Fig. 1.
Detection of HTLV-1–specific CD4+ T cells by in vitro activation with Env and Tax peptides.
(A) Dot plots showing intracellular cytokine staining for IFN-γ production in CD4+ T cells from a patient with HAM/TSP (TAF) and an uninfected control (UN). PBMCs were depleted of CD8+ T cells, cultivated with Env and Tax peptides for 6 hours in vitro, then harvested and stained. One representative experiment from 3 patients with HAM/TSP is shown. Numbers in brackets show actual numbers of events acquired. (B) Comparison of HTLV-1–specific CD4+ T-cell frequencies determined by independent Elispot assays at different time points from a single blood sample.
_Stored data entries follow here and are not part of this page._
(** C2, amended, on the specification's scenario, in a debug build. *)
Lemma evaluateAll_assertion_gate_witness :
  debug_build "FIXME/TODO: mScoreHelper->doCalculations()" = true
  /\ returned (evaluateAll engine debug_build scenario) = false
  /\ (forall incAmt Find,
        returned (ProcessTick engine debug_build incAmt Find scenario) = false
        /\ exists q m,
             ProcessTick engine debug_build incAmt Find scenario =
             evaluateAll engine debug_build
               (set_mTotalUnitsDeleted
                  (mTotalUnitsDeleted scenario
                   + N.of_nat (length (dead_entries Find scenario)))
                  (set_mBrainBodyMap m
                     (set_mWaitingBrainList q
                        (set_mEvolutionTickCount (mEvolutionTickCount scenario + 1)
                           (set_mSpawnTickCount (mSpawnTickCount scenario + 1) scenario))))))
  /\ evaluateAll engine debug_build scenario =
       match List.find (eligible scenario) (mBrainList scenario) with
       | None => AssertFailed "FIXME/TODO: mScoreHelper->doCalculations()"
       | Some iter =>
           if (NEAT_time_alive_minimum scenario =? 0)%Z
           then Undefined "time_alive % NEAT::time_alive_minimum with a zero divisor"
           else if ages scenario iter
                then AssertFailed
                       "FIXME/TODO: start next trial to normalize by time_alive_minimum"
                else AssertFailed "FIXME/TODO: add stats samples"
       end
  /\ (forall incAmt Find,
        ProcessTick engine debug_build incAmt Find scenario
        = evaluateAll engine debug_build scenario).
Proof.
  split; [reflexivity|].
  apply (evaluateAll_assertion_gate engine debug_build scenario). reflexivity.
Defined.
One representative experiment from 3 patients with HAM/TSP is shown. IFN-γ SFCs were divided by the number of CD4+ T cells present in each well, then multiplied by 100 to provide the data shown. A response was defined as positive if the number of spots exceeded the mean + 2 SDs of the spot count in the negative control wells (no peptides added). (C) Comparison of HTLV-1–specific CD4+ T-cell frequencies determined by Elispot and intracellular cytokine staining from the same blood sample. Results from 3 patients with HAM/TSP (TAT, TAF, TW) are shown. IFN-γ SFCs are divided by the number of CD4+ T cells present in each well, then multiplied by 100 to provide the Elispot data shown. Flow cytometric data shown is derived from IFN-γ+, CD4+ T cells divided by the total number of CD4+ T cells present, then multiplied by 100.